* **What you have to do**: Using the entries that follow, write out the line containing "induction n as", the line containing "assert (zlen (take", and every line between them, exactly and nothing else.

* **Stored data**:
-- Opening Marker --

Lemma read_cluster_aligned n : forall lba to_read start size out,
  0 <= lba -> lba + Z.of_nat n <= cap fp d ->
  let rem := to_read - (zlen out - start) in
  512 * (Z.of_nat n - 1) < rem <= 512 * Z.of_nat n -> 0 <= rem -> start + to_read <= size ->
  read_cluster fp n lba 0 to_read start size out d = Some (out ++ take (Z.to_nat rem) (secs n lba)).
Proof using D H H0 fp d.
  induction n as [| n IH]; intros lba to_read start size out Hl Hcap rem Hr Hr0 Hs;
    cbn [read_cluster secs]; [by rewrite take_nil, app_nil_r |].
  pose proof (capacity_ok (bus fp) (master fp) d) as Hc. unfold cap in *.
  unfold read_sec. rewrite u32_id by lia. rewrite read_ok by lia. cbn [mbind option_bind].
  fold (sec fp d lba). destruct (sector_ok (bus fp) (master fp) d lba) as [Hlen _].
  fold (sec fp d lba) in Hlen. fold rem. rewrite Z.sub_0_r. change (drop (Z.to_nat 0) (sec fp d lba)) with (sec fp d lba).
  set (cb := if 512 <? _ then 512 else _).
  assert (cb = Z.min rem 512) as Ecb.
  { unfold cb. destruct (Z.ltb_spec rem 512); [destruct (Z.ltb_spec 512 rem) | destruct (Z.ltb_spec 512 512)]; lia. }
  clearbody cb. subst cb.
  assert (zlen (take (Z.to_nat (Z.min rem 512)) (sec fp d lba)) = Z.min rem 512) as El.
  { unfold zlen in *. rewrite length_take. lia. }
  rewrite zlen_app, El.
  destruct (Z.leb_spec size (zlen out + Z.min rem 512)) as [Hle | Hgt].
  - assert (rem <= 512) by lia. replace (Z.min rem 512) with rem by lia.
    rewrite take_app_le; [done |]. unfold zlen in Hlen. lia.
  - rewrite IH; rewrite ?zlen_app, ?El; try lia.
    rewrite <- app_assoc. do 2 f_equal.
    replace (to_read - (zlen out + Z.min rem 512 - start)) with (rem - Z.min rem 512) by lia.
    destruct (Z.le_gt_cases rem 512) as [Hle | Hgt2].
    + replace (Z.to_nat (rem - Z.min rem 512)) with 0%nat by lia.
      rewrite take_0, app_nil_r, take_app_le; [f_equal; lia |]. unfold zlen in Hlen. lia.
    + rewrite (take_ge (sec fp d lba)) by (unfold zlen in Hlen; lia).
      rewrite take_app_ge by (unfold zlen in Hlen; lia). do 2 f_equal. unfold zlen in Hlen. lia.
Qed.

-- Closing Marker --

* **Exercise solution**:
  induction n as [| n IH]; intros lba to_read start size out Hl Hcap rem Hr Hr0 Hs;
    cbn [read_cluster secs]; [by rewrite take_nil, app_nil_r |].
  pose proof (capacity_ok (bus fp) (master fp) d) as Hc. unfold cap in *.
  unfold read_sec. rewrite u32_id by lia. rewrite read_ok by lia. cbn [mbind option_bind].
  fold (sec fp d lba). destruct (sector_ok (bus fp) (master fp) d lba) as [Hlen _].
  fold (sec fp d lba) in Hlen. fold rem. rewrite Z.sub_0_r. change (drop (Z.to_nat 0) (sec fp d lba)) with (sec fp d lba).
  set (cb := if 512 <? _ then 512 else _).
  assert (cb = Z.min rem 512) as Ecb.
  { unfold cb. destruct (Z.ltb_spec rem 512); [destruct (Z.ltb_spec 512 rem) | destruct (Z.ltb_spec 512 512)]; lia. }
  clearbody cb. subst cb.
  assert (zlen (take (Z.to_nat (Z.min rem 512)) (sec fp d lba)) = Z.min rem 512) as El.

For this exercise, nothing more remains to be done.